Article paru dans la revue des Stagiaires du
Centre de formation des inspecteurs de l’éducation nationale.
Centre Bessière, Paris, 1995
« Un premier constat
s’impose : l’école « en chair et en os » s’inscrit dans un
espace local qu’elle ne peut ignorer. La prise en compte des liens que tisse
l’école entre cet espace local et l’espace national… » (Duru-Bellat et
Henriot-van Zanten : sociologie de l’école, Armand Colin).
Espaces et
territoires :
D’évidence l’école se situe dans
des espaces si l’on veut bien prendre en compte qu’un espace est un lieu,
surface ou volume, à l’intérieur duquel peut se situer quelque chose.
Cette chose, l’école, à la fois
réelle et virtuelle, se situe dans des espaces soit réels comme la commune ou
le quartier, soit virtuels comme la réglementation qui la fonde et la gère.
Ainsi situer dans ces (ses)
espaces l’école fonde des territoires dans la mesure où, dans une acception
sociologique, un territoire serait schématiquement la façon dont les individus
investissent l’espace réel (géographique) ou virtuel (institutionnelle).
Le territoire ne préexiste pas
aux individus : il s’organise en fonction des pratiques de chacun dans
l’espace et, aussi, dans le temps (autre espace).
Le territoire n’est donc pas un
état en soi mais une « construction » qui répond à la définition d’un
problème, à sa manière de l’aborder et de le résoudre.
Par exemple le lycéen qui
emprunte deux fois par jour les transports scolaires pour parcourir les 25 km
qui le séparent du lycée ne partage pas le même territoire que son frère,
collégien, qui enfourche quatre fois par jour sa bicyclette ; pourtant ils
se côtoient dans l’espace commun de leur zone de résidence mais ils n’y mettent
pas les mêmes valeurs et ne résolvent pas de la même façon le problème de leur
déplacement de leur résidence à leur lieu de travail.
Le territoire est donc une
création sociale par un groupe d’individus, ou un individu, autour d’intérêts
communs. C’est la création d’un espace de référence pour savoir ce qu’on y
fait, comment on s’y protège et ce qu’on va y faire. En ce sens le territoire
est aussi un espace de propriétés c’est-à-dire un ensemble de qualités et de
caractères communs à tous les individus du groupe. Cela lui confère une
nouvelle dimension, plus symbolique, qui conditionne la manière que chacun a de
construire son territoire, donc les choix à faire. Cette construction tient à
la fois d’un système de représentation et d’un système d’appartenance.

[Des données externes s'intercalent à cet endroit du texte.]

Lemma handle_client_without_request conn :
  starts_without_request conn = true ->
  handle_client conn = ([], Ok None)
  \/ handle_client conn = ([], Raise SocketTimeout).
Proof.
  destruct conn as [|[w client_request| |] rest];
    [now left| |discriminate|now right].
  cbn [starts_without_request]. intros H. apply negb_true_iff in H.
  left. now rewrite handle_client_step, H.
Qed.

Lemma main_continues conn rest out r :
  handle_client conn = (out, r) ->
  r = Ok None \/ r = Raise SocketTimeout ->
  main (conn :: rest) = (out :: fst (main rest), snd (main rest)).
Proof.
  intros E Hr. cbn [main]. rewrite E.
  destruct Hr as [-> | ->]; now destruct (main rest).
Qed.

(** Once the server has stopped, further connections are not served;
    while it is listening, the next ones are served as if it had just
    started. *)
Lemma main_app pre post :
  main (pre ++ post)
  = match snd (main pre) with
    | Stopped => main pre
    | Listening => (fst (main pre) ++ fst (main post), snd (main post))
    end.
Proof.
  induction pre as [|conn pre IH];
    [cbn [app main fst snd]; now destruct (main post)|].
  cbn [app main].
  destruct (handle_client conn) as [out [[code|]|e]].
  - destruct (code =? CLOSE_SERVER_STATUS_CODE)%Z; [reflexivity|].
    rewrite IH. destruct (main pre) as [outs []]; reflexivity.
  - rewrite IH. destruct (main pre) as [outs []]; reflexivity.
  - destruct e; try reflexivity.
    rewrite IH. destruct (main pre) as [outs []]; reflexivity.
Qed.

Le territoire est aussi méta
création, c’est-à-dire qu’il est aussi le discours que l’on porte autour de
l’espace, réel ou virtuel, issu de la création sociale. En ça le territoire est
vivant parce que soumis à la « question », il peut être revisité et
modifié.
On peut donc considérer que le
territoire ne peut pas se construire durablement sans l’assentiment de ses
populations et il constitue une réalité provisoire multidimensionnelle :
géographique, historique, social, économique et politique, et peut-être
onirique. Ce qui rapproche des propos d’André Micoud pour qui le territoire « est
le résultat de la construction sociale, politique, et pour finir
institutionnelle, par laquelle un pouvoir s’autorise et s’institue pour la
résolution d’un problème ».
L’école
comme territoire :
On voit, au travers de cette
définition, comment l’école s’est instituée pour résoudre le « problème »

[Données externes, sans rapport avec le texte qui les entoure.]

(** The deltas of a channel are those of its last two monthly entries. *)
Lemma channel_stat_deltas (rows : list Row) (cf : option string) (ch : string)
    (curr prev : Bucket.t) :
  JS.index (monthly rows cf) (Z.of_nat (List.length (monthly rows cf)) - 1) = Some curr ->
  JS.index (monthly rows cf) (Z.of_nat (List.length (monthly rows cf)) - 2) = Some prev ->
  exists kc kp,
    In kc (month_groups rows) /\ In kp (month_groups rows)
    /\ curr = Bucket.mk (fst kc) (monthly_reduce cf (snd kc))
    /\ prev = Bucket.mk (fst kp) (monthly_reduce cf (snd kp))
    /\ channel_stat rows ch
       = ChannelStat.mk ch
           (delta (ChannelMonth.roas (channel_month ch kc))
              (ChannelMonth.roas (channel_month ch kp)))
           (delta (ChannelMonth.revenue (channel_month ch kc))
              (ChannelMonth.revenue (channel_month ch kp)))
           (delta (ChannelMonth.cvr (channel_month ch kc))
              (ChannelMonth.cvr (channel_month ch kp))).
Proof.
  rewrite monthly_as_groups, !length_map, !index_map. intros Hc Hp.
  destruct (JS.index (month_groups rows) (Z.of_nat (List.length (month_groups rows)) - 1))
    as [kc|] eqn:Ec; [|discriminate].
  destruct (JS.index (month_groups rows) (Z.of_nat (List.length (month_groups rows)) - 2))
    as [kp|] eqn:Ep; [|discriminate].
  simpl in Hc, Hp. injection Hc as <-. injection Hp as <-.
  exists kc, kp.
  split; [now apply (index_In _ _ _ Ec)|]. split; [now apply (index_In _ _ _ Ep)|].
  split; [reflexivity|]. split; [reflexivity|].
  unfold channel_stat. rewrite channel_series_as_groups, !length_map, !index_map.
  rewrite Ec, Ep. reflexivity.
Qed.

(** X11: the revenue and CVR deltas of the per-channel statistics do not
    depend on the channel: for every channel they are the deltas of the
    Revenue and CVR cards; and when a channel is focused, its ROAS delta is
    the delta of the ROAS card. *)
Theorem channel_stats_match_cards (rows : list Row) (cf : option string)
    (i : Insights.t) :
  buildInsights rows cf = JS.Ok (Some i) ->
  (forall ch,
     ChannelStat.dRev (channel_stat rows ch)
     = delta (Card.revenue (Insights.curr i)) (Card.revenue (Insights.prev i))
     /\ ChannelStat.dCvr (channel_stat rows ch)
        = delta (Card.cvr (Insights.curr i)) (Card.cvr (Insights.prev i)))
  /\ (forall ch, In ch channels -> cf = Some ch ->
        ChannelStat.dRoas (channel_stat rows ch)
        = delta (Card.roas (Insights.curr i)) (Card.roas (Insights.prev i))).
Proof.
  intros Hi.
  destruct (Nat.lt_ge_cases (List.length (monthly rows cf)) 2) as [Hlt | Hge].
  { rewrite (buildInsights_few rows cf Hlt) in Hi. discriminate. }
  destruct (buildInsights_enough rows cf Hge) as [curr [prev [msg [top [Hc [Hp [_ [_ E]]]]]]]].
  rewrite E in Hi. injection Hi as <-. simpl Insights.curr. simpl Insights.prev.
  split.
  - intros ch.
    destruct (channel_stat_deltas rows cf ch curr prev Hc Hp)
      as [kc [kp [_ [_ [-> [-> ->]]]]]].
    split; reflexivity.
  - intros ch Hch ->.
    destruct (channel_stat_deltas rows (Some ch) ch curr prev Hc Hp)
      as [kc [kp [_ [_ [-> [-> ->]]]]]].
    destruct Hch as [<- | [<- | [<- | []]]]; reflexivity.
Qed.










(** Three months of records: February 2024, with a revenue of 1500 from 25
    orders, is compared with January 2024, with 1000 from 20 orders. *)
Lemma insights_latest_two_sample :
  exists i,
    buildInsights yoy_rows None = JS.Ok (Some i)
    /\ date_lt (Labels.prevLabel (Insights.labels i)) (Labels.currLabel (Insights.labels i))
    /\ Labels.currLabel (Insights.labels i) = mkDate 2024 1 1
    /\ Labels.prevLabel (Insights.labels i) = mkDate 2024 0 1
    /\ Card.revenue (Insights.curr i) = JS.of_Z 1500
    /\ Card.orders (Insights.curr i) = JS.of_Z 25
    /\ Card.roas (Insights.curr i) = JS.of_Z 10
    /\ Card.cvr (Insights.curr i) = JS.div (JS.of_Z 1) (JS.of_Z 24)
    /\ Card.revenue (Insights.prev i) = JS.of_Z 1000
    /\ Card.orders (Insights.prev i) = JS.of_Z 20
    /\ Card.roas (Insights.prev i) = JS.of_Z 10
    /\ Card.cvr (Insights.prev i) = JS.div (JS.of_Z 1) (JS.of_Z 25).
Proof.
  destruct (buildInsights yoy_rows None) as [[i|]|] eqn:E.
  - exists i. split; [reflexivity|].
    split; [exact (proj1 (insights_latest_two yoy_rows None i E))|].
    vm_compute in E. injection E as <-.
    repeat split; vm_compute;
      first [reflexivity | f_equal; apply Qc_is_canon; reflexivity].
  - vm_compute in E. discriminate E.
  - vm_compute in E. discriminate E.
Defined.

(** The sample records under a social focus. *)
Lemma channel_stats_match_cards_sample :
  exists i,
    buildInsights sample_rows (Some "social"%string) = JS.Ok (Some i)
    /\ ChannelStat.dRoas (channel_stat sample_rows "social")
       = delta (Card.roas (Insights.curr i)) (Card.roas (Insights.prev i)).
Proof.
  destruct (buildInsights sample_rows (Some "social"%string)) as [[i|]|] eqn:E.
  - exists i. split; [reflexivity|].
    apply (proj2 (channel_stats_match_cards sample_rows (Some "social"%string) i E)
             "social"%string); [now left | reflexivity].
  - vm_compute in E. discriminate E.
  - vm_compute in E. discriminate E.
Defined.



(** ** Composition with the filter *)

Lemma between_same_month (s d e : Date) :
  date_le s d -> date_le d e -> same_month s e -> same_month d s.
Proof.
  unfold date_le, date_lt, same_month.
  intros [H1 | <-] [H2 | <-] [Hy Hm]; lia.
Qed.

(** X14: a date range inside one calendar month leaves too little for the
    insights: the panel shows its placeholder, whatever the data. *)
Theorem single_month_range_placeholder (rows : list Row) (st : FilterState) (s e : Date) :
  wf_dates rows ->
  startDate st = Some s ->
  endDate st = Some e ->
  same_month s e ->
  insights rows st = JS.Ok (EmptyChart "Not enough data for insights").
Proof.
  intros Hwf Hs He Hse. unfold insights, InsightsPanel.
  set (fr := rowsFiltered rows st).
  assert (Hwf' : wf_dates fr) by (now apply Forall_filter_keep).
  assert (Hone : within_one_month fr).
  { assert (Hm : forall r, In r fr -> same_month (date r) s).
    { intros r Hr. unfold fr, rowsFiltered in Hr. apply filter_In in Hr.
      destruct Hr as [_ Hk]. cbv zeta in Hk. apply rowsFiltered_keep in Hk.
      unfold passes in Hk. rewrite Hs, He in Hk. destruct Hk as [H1 [H2 _]].
      now apply (between_same_month s (date r) e). }
    intros r1 r2 H1 H2. destruct (Hm r1 H1) as [Y1 M1]. destruct (Hm r2 H2) as [Y2 M2].
    split; congruence. }
  apply (monthly_few_iff fr (channelFocus st) Hwf') in Hone.
  now rewrite (buildInsights_few fr (channelFocus st) Hone).
Qed.

(** February 2024 selected on the sample records. *)
Lemma single_month_range_placeholder_sample :
  wf_dates sample_rows
  /\ insights sample_rows
       (mkFilterState (Some (mkDate 2024 1 1)) (Some (mkDate 2024 1 29)) "All" "All")
     = JS.Ok (EmptyChart "Not enough data for insights").
Proof.
  assert (Hwf : wf_dates sample_rows).
  { repeat constructor; simpl; lia. }
  split; [exact Hwf|].
  apply (single_month_range_placeholder sample_rows _ (mkDate 2024 1 1) (mkDate 2024 1 29) Hwf);
    [reflexivity | reflexivity | split; reflexivity].
Defined.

de l’éducation des enfants.
L’école est donc un territoire
puisqu’elle est le résultat d’une construction à la fois sociale, politique et
institutionnelle. Par-delà ce rapprochement d’avec la définition générale du
territoire, on retrouve autour de l’école la notion corollaire d’organisation
des pratiques individuelles dans l’espace et le temps, ainsi que la dimension
de méta création dans la mesure où l’école suscite du discours citoyen et du
discours savant qui l’interrogent et la remettent en question.
L’école et
les territoires : le chevauchement des territoires
Une des interrogations à propos
de l’école se fait en direction de la place qu’elle occuperait dans
l’aménagement du territoire et le développement local (terme principalement
attribué aux zones rurales) ou au développement social (qui concerne le milieu
urbain).
Les travaux de Madame Agnès
Henriot-van Zanten montrent bien les liens existants entre le tissu social et
l’école (voir notamment « sociologie de l’école » pp83-101).

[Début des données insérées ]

(** X16: a custom boost field that is neither the id field nor one of the
    configured fields (nor a name that every object inherits) has no
    effect.  After any sequence of [addDocument] calls no stored document
    has the field, since the store keeps the projection on the id field and
    the configured fields, so [search] returns what it returns with no
    custom boost field configured.  The options of the search worker are
    such: [pageRank] is not among its fields. *)
Theorem customBoostFactorField_outside_fields `{Host}
    (opts : Options.RadiSenseSearchOptions) (docs : list Engine.Document)
    (customField query : JSString) (filterFunction : Search.Filter) :
  Options.customBoostFactorField opts = Some customField ->
  Invariant.inherited customField = false ->
  customField <> Options.idField opts ->
  ~ In customField (Options.fields opts) ->
  let e := Engine.addDocuments (Engine.constructor opts) docs in
  (forall id doc, Coll.get (Engine.documents e) id = Some doc ->
                  Coll.get doc customField = None)
  /\ Search.search e query filterFunction
     = Search.search (Invariant.without_customBoostFactorField e) query filterFunction.
Proof.
  intros Hcustom Hplain Hid Hfields e.
  assert (Hopts : Engine.options e = opts).
  { unfold e. rewrite IngestFacts.addDocuments_options. reflexivity. }
  assert (Hstore : Invariant.store_ok e).
  { apply (StoreFacts.addDocuments_ok docs (Engine.constructor opts)),
      StoreFacts.constructor_ok. }
  rewrite <- Hopts in Hcustom, Hid, Hfields.
  split.
  - apply (CustomFacts.stored_without_custom e customField Hid Hfields Hstore).
  - unfold Search.search, Search.search_traced.
    rewrite (CustomFacts.accumulate_without_custom e customField Hcustom Hplain Hid Hfields
               Hstore).
    reflexivity.
Qed.

Lemma customBoostFactorField_outside_fields_witness :
  let doc := [(lit "path", Sample.str "/1/privat/bolan.html");
              (lit "title", Sample.str "Bolan");
              (lit "pageRank", Engine.VNumber 7)] in
  let e := Engine.addDocuments (H := Sample.host)
             (Engine.constructor Worker.createOptions) [doc] in
  Options.customBoostFactorField Worker.createOptions = Some (lit "pageRank")
  /\ Invariant.inherited (lit "pageRank") = false
  /\ Coll.get (Engine.documents e) (lit "/1/privat/bolan.html")
     = Some [(lit "path", Sample.str "/1/privat/bolan.html");
             (lit "title", Sample.str "Bolan")]
  /\ Search.search (H := Sample.host) e (lit "bolan") None
     = Search.search (H := Sample.host)
         (Invariant.without_customBoostFactorField e) (lit "bolan") None.
Proof.
  split; [reflexivity |]. split; [reflexivity |]. split; [reflexivity |].
  apply (customBoostFactorField_outside_fields (H := Sample.host) Worker.createOptions
           [[(lit "path", Sample.str "/1/privat/bolan.html");
             (lit "title", Sample.str "Bolan");
             (lit "pageRank", Engine.VNumber 7)]]
           (lit "pageRank") (lit "bolan") None).
  - reflexivity.
  - reflexivity.
  - discriminate.
  - simpl. intros [E | [E | [E | [E | [E | []]]]]]; discriminate.
Defined.

(* ------------------------------------------------------------------ *)
(** ** Ingest: what the index and the store hold *)

Module ContentFacts.
Import Coll Options Engine Invariant IngestFacts MapFacts AddFacts.

Lemma postingIn_indexTerm_inv id index t term id' :
  In id' (postingIn (indexTerm id index t) term) ->
  In id' (postingIn index term) \/ (id' = id /\ term = t /\ str_truthy t = true).
Proof.
  unfold indexTerm. destruct (str_truthy t) eqn:Et; [| left; assumption].
  unfold postingIn. destruct (str_eq_dec term t) as [-> | Hne].
  - rewrite get_set_same. intros Hin. apply add_In in Hin as [Hin | ->].
    + left; exact Hin.
    + right; repeat split; reflexivity.
  - rewrite (get_set_other _ _ _ _ Hne). left; assumption.
Qed.

Section WithHost.
Context `{Host}.

Lemma fold_indexField_inv opts document id index0 term id' acc0 :
  snd acc0 = index0 ->
  In id' (postingIn (snd (fold_left (indexField document id) (fields opts) acc0)) term) ->
  In id' (postingIn index0 term) \/ (id' = id /\ emits opts document term).
Proof.
  intros E0.
  apply (fold_left_inv (indexField document id)
           (fun acc => In id' (postingIn (snd acc) term) ->
                       In id' (postingIn index0 term)
                       \/ (id' = id /\ emits opts document term))).
  - intros acc field Hfield Hacc. rewrite IngestFacts.indexField_own.
    destruct (get document field) as [[fieldValue | x | m] |] eqn:Hg; try exact Hacc.
    cbn [snd].
    apply (fold_left_inv (indexTerm id)
             (fun index => In id' (postingIn index term) ->
                           In id' (postingIn index0 term)
                           \/ (id' = id /\ emits opts document term))); [| exact Hacc].
    intros index t Ht Hindex Hin.
    apply postingIn_indexTerm_inv in Hin as [Hin | (-> & -> & Htruthy)];
      [apply Hindex, Hin |].
    right; split; [reflexivity |].
    exists field, fieldValue. repeat split; try assumption.
    apply filter_In; split; assumption.
  - rewrite E0. intros Hin; left; exact Hin.
Qed.

(** What one call adds to a posting set. *)
Lemma addDocument_posting_inv e d term id :
  In id (Spec.posting (snd (addDocument e d)) term) ->
  In id (Spec.posting e term) \/ (hasId (options e) d id /\ emits (options e) d term).
Proof.
  unfold addDocument.
  destruct (lookup d (idField (options e))) as [v |] eqn:Hid; [| left; assumption].
  cbn [snd]. intros Hin.
  destruct (fold_indexField_inv (options e) d (toString v) (invertedIndex e) term id
              (0, invertedIndex e) eq_refl Hin) as [Hold | [-> Hem]].
  - left; exact Hold.
  - right; split; [exists v; split; [exact Hid | reflexivity] | exact Hem].
Qed.

Lemma addDocument_posting_here e d term id :
  hasId (options e) d id -> emits (options e) d term ->
  In id (Spec.posting (snd (addDocument e d)) term).
Proof.
  intros (v & Hid & <-) (field & fieldValue & Hfield & Hg & Hterm).
  unfold addDocument. rewrite Hid. cbn [snd].
  apply (fold_indexField_covers (options e) d (toString v) (0, invertedIndex e)
           field fieldValue term Hfield Hg Hterm).
Qed.

Lemma addDocument_posting_mono e d term :
  incl (Spec.posting e term) (Spec.posting (snd (addDocument e d)) term).
Proof.
  unfold addDocument. destruct (lookup d (idField (options e))) as [v |]; [| apply incl_refl].
  cbn [snd].
  apply (fold_left_inv (indexField d (toString v))
           (fun acc => incl (postingIn (invertedIndex e) term) (postingIn (snd acc) term))).
  - intros acc field _ Hincl. eapply incl_tran; [exact Hincl | apply indexField_mono].
  - apply incl_refl.
Qed.

Lemma addDocuments_posting docs : forall e term id,
  In id (Spec.posting (addDocuments e docs) term)
  <-> In id (Spec.posting e term)
      \/ exists d, In d docs /\ hasId (options e) d id /\ emits (options e) d term.
Proof.
  induction docs as [| d docs IH]; intros e term id.
  - simpl. split; [auto | intros [Hin | (d & [] & _)]; exact Hin].
  - change (addDocuments e (d :: docs)) with (addDocuments (snd (addDocument e d)) docs).
    rewrite IH, addDocument_options. split.
    + intros [Hin | (d' & Hd' & Hhas & Hem)].
      * apply addDocument_posting_inv in Hin as [Hin | [Hhas Hem]]; [left; exact Hin |].
        right; exists d; split; [left; reflexivity | split; assumption].
      * right; exists d'; split; [right; exact Hd' | split; assumption].
    + intros [Hin | (d' & [<- | Hd'] & Hhas & Hem)].
      * left. apply (addDocument_posting_mono e d term), Hin.
      * left. apply addDocument_posting_here; assumption.
      * right; exists d'; split; [exact Hd' | split; assumption].
Qed.




End WithHost.

End ContentFacts.

(** X17: what the index holds after a sequence of [addDocument] calls on a
    new engine.  An id is in the posting set of a term exactly when one of
    the added documents has that id ([document[idField].toString()], the
    lookup going on to the inherited members) and emits the term from a
    configured string field: nothing else is ever indexed, and nothing
    indexed is lost, not even when the id is added again with other text. *)
Theorem index_holds_the_emitted_terms `{Host}
    (opts : Options.RadiSenseSearchOptions) (docs : list Engine.Document)
    (term id : JSString) :
  In id (Spec.posting (Engine.addDocuments (Engine.constructor opts) docs) term)
  <-> exists d, In d docs /\ Invariant.hasId opts d id /\ Invariant.emits opts d term.
Proof.
  rewrite ContentFacts.addDocuments_posting. cbn. split.
  - intros [[] | Hex]; exact Hex.
  - intros Hex; right; exact Hex.
Qed.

Les lois de décentralisation ont
permis aux collectivités locales d’élaborer de véritables politiques locales
d’éducation répondant ainsi aux désirs des parents et des travailleurs sociaux
de tisser des liens forts avec une école à laquelle ils demandent de plus en
plus à la fois en matière d’éducation des enfants dans une acception très large
de « l’être » et de la « citoyenneté », d’apport de
connaissances et enfin de préparation à un avenir professionnel. Nous ne
discuterons pas ici du bien-fondé de ses demandes, forts de ce qu’il faut
constater qu’il y a là évolution de pratiques sociales : on ne subit plus
l’école, on lui demande de « faire » ; cela a quelques exceptions
de populations près.
Dès lors qu’un individu est en
position de demandeur, certains ont dit de consommateur, par rapport à l’école,
on entrevoit que le « territoire école » ne possède plus de
suprématie par rapport à d’autres. Nous pouvons le mesurer, par exemple, à la
lumière du débat sur les rythmes scolaires qui, soulignons-le, font peu de cas
des études sur les rythmes de l’enfant. Il y a là immixtion d’un territoire
dans un autre : celui des pratiques de loisirs des parents dans celui des
pratiques scolaires des enfants.
Si on voit bien le voisinage des
deux territoires que nous venons d’évoquer, il n’en est pas de même pour
d’autres. Or ces voisinages et leurs chevauchements possibles font des
territoires autres que l’école des partenaires de l’école au sens où il
s’influe sur son fonctionnement. Il est donc important, dans la pratique d’une
politique scolaire (et même plus simplement niveau de la gestion
administrative), de repérer ces territoires qui interfèrent sur celui de
l’école sans lui être obligatoirement concourant.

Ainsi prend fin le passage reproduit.